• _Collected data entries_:
Lemma new_differ l : 0 <= l < kNumLevels -> seqs_differ (concat (map contents' (level_files v' l))).
Proof.
  intros Hl. apply seqs_differ_concat; [by apply new_nodup| |].
  - intros g Hg. by destruct (proj1 (Forall_forall _ _) (new_holds l Hl) g Hg) as (_ & _ & ? & _).
  - intros f g a b Hf Hg Hne Ha Hb Hk. apply Hfiles in Hf, Hg; [|done..]. destruct Hf as [Hf|[-> Hf]], Hg as [Hg|[E Hg]].
    + rewrite (Hold l f Hl Hf) in Ha. rewrite (Hold l g Hl Hg) in Hb. apply (seqs_differ_files contents (level_files v l) f g a b); [by apply (vo_differ _ _ _ _ Hv)|apply Hf|apply Hg|done..].
    + subst l. rewrite (Hold _ f Hl Hf) in Ha. assert (b ∈ K) as HbK by (apply elem_of_level; eauto). pose proof (K_newer (L + 1) f a b ltac:(lia) Hf Ha HbK Hk). lia.
    + rewrite (Hold _ g Hl Hg) in Hb. assert (a ∈ K) as HaK by (apply elem_of_level; eauto). pose proof (K_newer (L + 1) g b a ltac:(lia) Hg Hb HaK (eq_sym Hk)). lia.
    + by apply (seqs_differ_files contents' outs f g a b).
Qed.

Lemma new_older i j : 0 <= i < j -> j < kNumLevels -> older (concat (map contents' (level_files v' i))) (concat (map contents' (level_files v' j))).
Proof.
  intros Hi Hj a b Ha Hb Hk. apply new_entry in Ha, Hb; [|lia..]. destruct Ha as [(f & Hf & Ha)|[-> Ha]], Hb as [(g & Hg & Hb)|[E Hb]].
  - apply (vo_older _ _ _ _ Hv i j); [lia|lia|apply elem_of_level; exists f; split; [apply Hf|done]|apply elem_of_level; exists g; split; [apply Hg|done]|done].
  - subst j. by apply (K_newer i f a b); [lia|..].
  - destruct (HK a Ha) as (h & Hh & Ha'). destruct (input_level h Hh) as (lh & Hlh & Hhv & _).
    apply (vo_older _ _ _ _ Hv lh j); [lia|lia|apply elem_of_level; eauto|apply elem_of_level; exists g; split; [apply Hg|done]|done].
  - lia.
Qed.

(** The version with the outputs in the place of the inputs keeps newer entries before older ones. *)
Lemma compacted_version : version_ok ucmp contents' stored' v'.
Proof.
  assert (forall g, g ∈ level_files v' 0 -> remains 0 g) as H0 by (intros g [Hg|[? _]]%Hfiles; [done|lia|lia]).
  split; [apply new_holds|exact Hcount|apply new_sorted| | |apply new_older|apply new_differ].
  - apply NoDup_fmap_2_strong; [|apply new_nodup; lia]. intros f g Hf Hg E. apply H0 in Hf as [Hf _], Hg as [Hg _]. pose proof (vo_numbers _ _ _ _ Hv) as Hn.
    apply list_elem_of_lookup in Hf as [i Hi], Hg as [j Hj]. assert (i = j) as <-; [|congruence].
    apply (NoDup_lookup _ i j (number f) Hn); [by rewrite list_lookup_fmap, Hi|by rewrite list_lookup_fmap, Hj, E].
  - intros f g Hf%H0 Hg%H0 Hn. rewrite (Hold 0 f ltac:(lia) Hf), (Hold 0 g ltac:(lia) Hg). apply (vo_level0 _ _ _ _ Hv); [apply Hf|apply Hg|done].
Qed.
(** An entry that is gone is hidden by another that every live snapshot sees, or is a deletion with nothing below. *)
Definition gone_why (ss : Z) (K : list entry) (e : entry) : Prop :=
  (exists h e', h ∈ inputs /\ e' ∈ contents h /\ e_key e' = e_key e /\ e_seq e < e_seq e' <= ss) \/
  (e_type e = kTypeDeletion /\ e_seq e <= ss /\ (forall l f, L + 1 < l < kNumLevels -> f ∈ level_files v l -> ~ Compaction.has_key ucmp (e_key e) f) /\
   forall e2, e2 ∈ K -> e_key e2 = e_key e -> e_seq e < e_seq e2).

Lemma compacted_sub e : e ∈ all_entries contents' v' -> e ∈ all_entries contents v.
Proof.
  rewrite !elem_of_all. intros (l & Hl & He). apply new_entry in He as [(g & [Hg _] & He)|[_ He]]; [exists l; split; [done|]; apply elem_of_level; eauto| |done].
  destruct (HK e He) as (h & Hh & He'). destruct (input_level h Hh) as (lh & Hlh & Hhv & _). exists lh. split; [lia|]. apply elem_of_level. eauto.
Qed.

Lemma compacted_gone ss e :
  (forall h e, h ∈ inputs -> e ∈ contents h -> e ∉ K -> gone_why ss K e) -> e ∈ all_entries contents v -> e ∉ all_entries contents' v' ->
  (exists e', e' ∈ all_entries contents v /\ e_key e' = e_key e /\ e_seq e < e_seq e' <= ss) \/
  (e_type e = kTypeDeletion /\ e_seq e <= ss /\ forall e2, e2 ∈ all_entries contents' v' -> e_key e2 = e_key e -> e_seq e < e_seq e2).
Proof.
  intros Hwhy He Hn. rewrite elem_of_all in He. destruct He as (l & Hl & (h & Hh & He)%elem_of_level).
  assert (forall l' f, 0 <= l' < kNumLevels -> f ∈ level_files v' l' -> e ∉ contents' f) as Hn'. { intros l' f Hl' Hf He'. apply Hn, elem_of_all. exists l'. split; [done|]. apply elem_of_level. eauto. }
  assert (h ∈ inputs) as Hin.
  { destruct (decide (l = L /\ h ∈ inputs0)) as [[_ H]|H0]; [apply elem_of_app; by left|]. destruct (decide (l = L + 1 /\ h ∈ inputs1)) as [[_ H]|H1]; [apply elem_of_app; by right|].
    assert (remains l h) as Hr by done. exfalso. apply (Hn' l h Hl); [apply Hfiles; [done|by left]|]. by rewrite (Hold l h Hl Hr). }
  assert (e ∉ K) as HnK. { intros (f & Hf & He')%elem_of_level. apply (Hn' (L + 1) f ltac:(lia)); [apply Hfiles; [lia|by right]|done]. }
  destruct (Hwhy h e Hin He HnK) as [(h' & e' & Hh' & He' & Hk & Hs)|(Ht & Hs & Hbase & HnewK)]; [left|right].
  - exists e'. split; [|done]. destruct (input_level h' Hh') as (lh & Hlh & Hhv & _). apply elem_of_all. exists lh. split; [lia|]. apply elem_of_level. eauto.
  - split; [done|]. split; [done|]. intros e2 (l2 & Hl2 & He2)%elem_of_all Hk. apply new_entry in He2 as [(g & Hg & He2)|[_ He2]]; [|by apply HnewK|done].
    destruct (decide (l2 <= L + 1)) as [Hle|Hgt]; [by apply (left_newer l2 g e2 h e); [lia|..]|]. exfalso. apply (Hbase l2 g ltac:(lia) (proj1 Hg)). rewrite <-Hk.
    exact (file_key_range ucmp contents stored g e2 (holds_v l2 g Hl2 (proj1 Hg)) He2).
Qed.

• _Exercise directions_: Each line above that has the word "pose" should be copied.

• _Task answer_:
    + subst l. rewrite (Hold _ f Hl Hf) in Ha. assert (b ∈ K) as HbK by (apply elem_of_level; eauto). pose proof (K_newer (L + 1) f a b ltac:(lia) Hf Ha HbK Hk). lia.
    + rewrite (Hold _ g Hl Hg) in Hb. assert (a ∈ K) as HaK by (apply elem_of_level; eauto). pose proof (K_newer (L + 1) g b a ltac:(lia) Hg Hb HaK (eq_sym Hk)). lia.
  - apply NoDup_fmap_2_strong; [|apply new_nodup; lia]. intros f g Hf Hg E. apply H0 in Hf as [Hf _], Hg as [Hg _]. pose proof (vo_numbers _ _ _ _ Hv) as Hn.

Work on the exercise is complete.